Throughout my 20 years of experience in ophthalmic surgery, nothing has impressed me more than my introduction to the concept of the femtosecond laser for ophthalmic use. I will never forget the first time I learned of this prospect—it was at the American Society of Cataract and Refractive Surgery (ASCRS) meeting in 2000. An investigative tool at the time, the prototype IntraLase femtosecond laser (now Abbott Medical Optics Inc.) had potential applications in corneal and possibly anterior segment surgery.

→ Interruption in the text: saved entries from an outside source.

(* ===== verification/SaverLemmas.v ===== *)
(** * The LangGraph checkpointer: how its operations use a store

    The lemmas the theorems about [SwarmStateSaver] share. They hold over every
    store that satisfies [StoreSpec], with or without the batch methods and the
    [prefix] argument: the fallbacks of the source are dealt with here, once.

    - [at_view m s s']: [s'] is the saver [s] with its store now holding [m].
    - [reads c s r]: the computation [c], from [s], ends with the outcome [r]
      (a value or an exception) and leaves the content of the store alone. *)

From S2P Require Import Prelude PyValue Store Saver SaverOps SaverRead.

(** ** Names *)

Lemma ckpt_ns_split t c :
  SEP ∉ t → SEP ∉ c → split_on SEP (ckpt_ns t c) = [lit "ck"; t; c].
Proof.
  intros. apply (split_on_join SEP [lit "ck"; t; c]); [done|].
  repeat constructor; try done. by apply (bool_decide_unpack _).
Qed.

Lemma str_of_Z_nosep z : SEP ∉ str_of_Z z.
Proof. by apply str_of_Z_not_elem. Qed.

Lemma write_order_write_key task z : write_order (write_key task z) = Ok (task, z).
Proof.
  unfold write_order, write_key. rewrite rpartition_app by apply str_of_Z_nosep.
  cbn. by rewrite py_int_str_of_Z.
Qed.

Lemma write_key_inj t1 z1 t2 z2 : write_key t1 z1 = write_key t2 z2 → t1 = t2 ∧ z1 = z2.
Proof.
  intros H. pose proof (write_order_write_key t1 z1) as H1. rewrite H in H1.
  rewrite write_order_write_key in H1. by simplify_eq.
Qed.

Lemma valid_write_key t z : valid_text t → valid_text (write_key t z).
Proof.
  intros. unfold write_key. rewrite valid_text_app, valid_text_cons. auto using str_of_Z_valid.
Qed.

Lemma valid_ckpt_ns t c : valid_text t → valid_text c → valid_text (ckpt_ns t c).
Proof.
  intros. unfold ckpt_ns. rewrite !valid_text_app, !valid_text_cons, valid_text_app, valid_text_cons.
  repeat split; auto. by apply (bool_decide_unpack _).
Qed.

Lemma valid_blobs_ns t c : valid_text t → valid_text c → valid_text (blobs_ns t c).
Proof.
  intros. unfold blobs_ns. rewrite !valid_text_app, !valid_text_cons, valid_text_app, valid_text_cons.
  repeat split; auto. by apply (bool_decide_unpack _).
Qed.

Lemma valid_writes_ns t c i :
  valid_text t → valid_text c → valid_text i → valid_text (writes_ns t c i).
Proof.
  intros. unfold writes_ns.
  rewrite !valid_text_app, !valid_text_cons, valid_text_app, valid_text_cons, valid_text_app,
    valid_text_cons.
  repeat split; auto. by apply (bool_decide_unpack _).
Qed.

Lemma valid_latest_key t c : valid_text t → valid_text c → valid_text (latest_key t c).
Proof. intros. unfold latest_key. rewrite valid_text_app, valid_text_cons. auto. Qed.

Lemma valid_LATEST_NS : valid_text LATEST_NS.
Proof. by apply (bool_decide_unpack _). Qed.

Create HintDb text discriminated.
#[export] Hint Resolve valid_write_key valid_ckpt_ns valid_blobs_ns valid_writes_ns
  valid_latest_key valid_LATEST_NS : text.

(** Two names are equal only if their parts are, when no part holds the separator. *)
Lemma sep_inj (a b a' b' : pystr) :
  SEP ∉ a → SEP ∉ a' → a ++ SEP :: b = a' ++ SEP :: b' → a = a' ∧ b = b'.
Proof.
  intros Ha Ha' H.
  assert (split_on SEP (a ++ SEP :: b) = split_on SEP (a' ++ SEP :: b')) as Hs by congruence.
  rewrite !split_on_app in Hs by done. injection Hs as -> Hs.
  split; [done|]. rewrite <-(join_split_on SEP b), <-(join_split_on SEP b'). congruence.
Qed.

Lemma latest_key_inj t c t' c' :
  SEP ∉ t → SEP ∉ t' → latest_key t c = latest_key t' c' → t = t' ∧ c = c'.
Proof. apply sep_inj. Qed.

Lemma ckpt_ns_inj t c t' c' :
  SEP ∉ t → SEP ∉ t' → ckpt_ns t c = ckpt_ns t' c' → t = t' ∧ c = c'.
Proof. intros ?? H. apply app_inv_head in H. injection H as H. by apply sep_inj. Qed.

Lemma blobs_ns_inj t c t' c' :
  SEP ∉ t → SEP ∉ t' → blobs_ns t c = blobs_ns t' c' → t = t' ∧ c = c'.
Proof. intros ?? H. apply app_inv_head in H. injection H as H. by apply sep_inj. Qed.

Lemma writes_ns_inj t c i t' c' i' :
  SEP ∉ t → SEP ∉ t' → SEP ∉ c → SEP ∉ c' →
  writes_ns t c i = writes_ns t' c' i' → t = t' ∧ c = c' ∧ i = i'.
Proof.
  intros ???? H. apply app_inv_head in H. injection H as H.
  apply sep_inj in H as [-> H]; [|done..]. by apply sep_inj in H as [-> ->].
Qed.

(** The kinds of namespaces are told apart by their first character or two. *)
Lemma ckpt_ne_writes t c t' c' i : ckpt_ns t c ≠ writes_ns t' c' i.
Proof. intros H. apply (f_equal (take 1)) in H. by vm_compute in H. Qed.
Lemma ckpt_ne_blobs t c t' c' : ckpt_ns t c ≠ blobs_ns t' c'.
Proof. intros H. apply (f_equal (take 1)) in H. by vm_compute in H. Qed.
Lemma ckpt_ne_latest t c : ckpt_ns t c ≠ LATEST_NS.
Proof. intros H. apply (f_equal (take 1)) in H. by vm_compute in H. Qed.
Lemma writes_ne_blobs t c i t' c' : writes_ns t c i ≠ blobs_ns t' c'.
Proof. intros H. apply (f_equal (take 1)) in H. by vm_compute in H. Qed.
Lemma writes_ne_latest t c i : writes_ns t c i ≠ LATEST_NS.
Proof. intros H. apply (f_equal (take 1)) in H. by vm_compute in H. Qed.
Lemma blobs_ne_latest t c : blobs_ns t c ≠ LATEST_NS.
Proof. intros H. apply (f_equal (take 2)) in H. by vm_compute in H. Qed.
#[export] Hint Resolve ckpt_ne_writes ckpt_ne_blobs ckpt_ne_latest writes_ne_blobs
  writes_ne_latest blobs_ne_latest : text.
#[export] Hint Extern 2 (_ ≠ _) => apply not_eq_sym : text.

(** ** Loops without state *)

Lemma foldR_app {A B} (l1 l2 : list A) (body : B → A → result B) acc :
  foldR (l1 ++ l2) body acc = (acc' ← foldR l1 body acc; foldR l2 body acc').
Proof.
  revert acc. induction l1 as [|x l1 IH]; intros acc; [done|].
  cbn [foldR app]. cbn. destruct (body acc x); cbn; [apply IH|done..].
Qed.

(** ** The state of a saver after an operation *)

Section lemmas.
Context {S : Type} `{ops : !StoreOps S} `{spec : !StoreSpec S} `{lg : !LangGraph}.
Implicit Types s : Saver S.

Definition sok s : Prop := sv_ok (store s).
Definition sview s : kv := sv_view (store s).

Definition at_view (m : kv) s s' : Prop :=
  ∃ st b, s' = set_takes_prefix b (set_store st s) ∧ sv_ok st ∧ sv_view st = m.

Lemma at_view_refl s : sok s → at_view (sview s) s s.
Proof. intros H. exists (store s), (store_takes_prefix s). by destruct s. Qed.

Lemma at_view_trans m m' s s' s'' : at_view m s s' → at_view m' s' s'' → at_view m' s s''.
Proof. intros (st&b&->&_) (st'&b'&->&?&?). by exists st', b'. Qed.

Lemma at_view_ok m s s' : at_view m s s' → sok s'.
Proof. by intros (st&b&->&?&?). Qed.
Lemma at_view_view m s s' : at_view m s s' → sview s' = m.
Proof. by intros (st&b&->&?&?). Qed.
Lemma at_view_incremental m s s' : at_view m s s' → incremental s' = incremental s.
Proof. by intros (st&b&->&?&?). Qed.
Lemma at_view_max_checkpoints m s s' :
  at_view m s s' → max_checkpoints_per_thread s' = max_checkpoints_per_thread s.
Proof. by intros (st&b&->&?&?). Qed.
Lemma at_view_metrics m s s' : at_view m s s' → metrics s' = metrics s.
Proof. by intros (st&b&->&?&?). Qed.
Lemma at_view_tracer m s s' : at_view m s s' → tracer s' = tracer s.
Proof. by intros (st&b&->&?&?). Qed.
Lemma at_view_max_seen m s s' : at_view m s s' → max_seen s' = max_seen s.
Proof. by intros (st&b&->&?&?). Qed.
Lemma at_view_prune_floor m s s' : at_view m s s' → prune_floor s' = prune_floor s.
Proof. by intros (st&b&->&?&?). Qed.
Lemma at_view_indexes m s s' : at_view m s s' → store_indexes_max_key s' = store_indexes_max_key s.
Proof. by intros (st&b&->&?&?). Qed.
Lemma at_view_native m s s' : at_view m s s' → native_async s' = native_async s.
Proof. by intros (st&b&->&?&?). Qed.

(** ** Reading *)

Definition reads {A} (c : PyM (Saver S) A) s (r : result A) : Prop :=
  ∃ s', c s = (r, s') ∧ at_view (sview s) s s'.

Lemma reads_ret {A} (a : A) s : sok s → reads (mret a) s (Ok a).
Proof. intros. exists s. split; [done|by apply at_view_refl]. Qed.

Lemma reads_lift {A} (r : result A) s : sok s → reads (lift r) s r.
Proof. intros. exists s. split; [done|by apply at_view_refl]. Qed.

Lemma reads_out_of_fuel {A} s : sok s → reads (A:=A) out_of_fuel s OutOfFuel.
Proof. intros. exists s. split; [done|by apply at_view_refl]. Qed.

Lemma reads_gets {A} (f : Saver S → A) s : sok s → reads (gets f) s (Ok (f s)).
Proof. intros. exists s. split; [done|by apply at_view_refl]. Qed.

Lemma reads_bind {A B} (c : PyM (Saver S) A) (f : A → PyM (Saver S) B) s r (g : A → result B) :
  reads c s r →
  (∀ a s', r = Ok a → at_view (sview s) s s' → reads (f a) s' (g a)) →
  reads (c ≫= f) s (r ≫= g).
Proof.
  intros (s1&E&Hs1) Hf. unfold reads, mbind, pym_bind. rewrite E.
  destruct r as [a|e|]; cbn; [|by exists s1..].
  destruct (Hf a s1 eq_refl Hs1) as (s2&E2&Hs2). exists s2. split; [done|].
  rewrite (at_view_view _ _ _ Hs1) in Hs2. by eapply at_view_trans.
Qed.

It took only a few years to witness bladeless LASIK become a mainstay in refractive surgery globally. Although we all know that you can perform very good LASIK with a mechanical microkeratome, 6 years of experience with laser-only LASIK surgery, initially with the IntraLase and currently with the FS200 (Alcon Laboratories, Inc.), has convinced me that I will never go back to a bladed microkeratome. The high reproducibility and accurate flap parameters, regardless of corneal astigmatism, thickness, and diameter, as well as patient age, are signature features with almost all femtosecond laser systems. Similarly, after 6 months of experience in laser cataract surgery with the LenSx femtosecond laser (Alcon Laboratories, Inc.), I am starting to see some of the advantages of this technology, especially in high-risk and pseudoexfoliation cases, compared with manual cataract surgery. One of my recent cases is featured at eyetube.net/?v=dehir.

This month, CRST Europe’s cover stories feature a global perspective from a team of well-known cataract surgeons, offering varied points of view on the application of the femtosecond laser in cataract surgery. Following the approval of the LenSx in the United States and in Europe, several other excellent and promising laser devices for cataract surgery are now available, all of which are discussed in this issue. As you will see in each surgeon’s article, the learning curves have been relatively short. There are some intrinsic restrictions in performing laser cataract surgery, however, such as achieving adequate pupil dilatation, avoiding lens fragmentation close to the posterior capsule (as this may risk posterior capsular rupture prior to entering the eye), performing careful hydrodissection (as there will be air within the capsular bag from the femtosecond-assisted lens fragmentation), and dealing with annoying pupil constriction after the femtosecond laser treatment has been applied. Additionally, application of laser cataract surgery may necessitate an updated technique for lens fragment removal.

Most of the early adopters of this technology agree that, even at this early point, the femtosecond laser has established itself as a far more accurate tool than manual cataract surgery in regard to wound creation, impeccable positioning and construction of the capsulorrhexis, and significant reduction or elimination of phacoemulsification time by allowing prefragmentation of the lens.

Of course, the procedure is still in its infancy. It is now up to the ultimate surgical machine, which is nothing other than ourselves, the surgeons. Over time, we will devise and advance new femtosecond cataract techniques, new instruments, and possibly further upgrades of these technologies to make cataract surgery an even safer and easier procedure.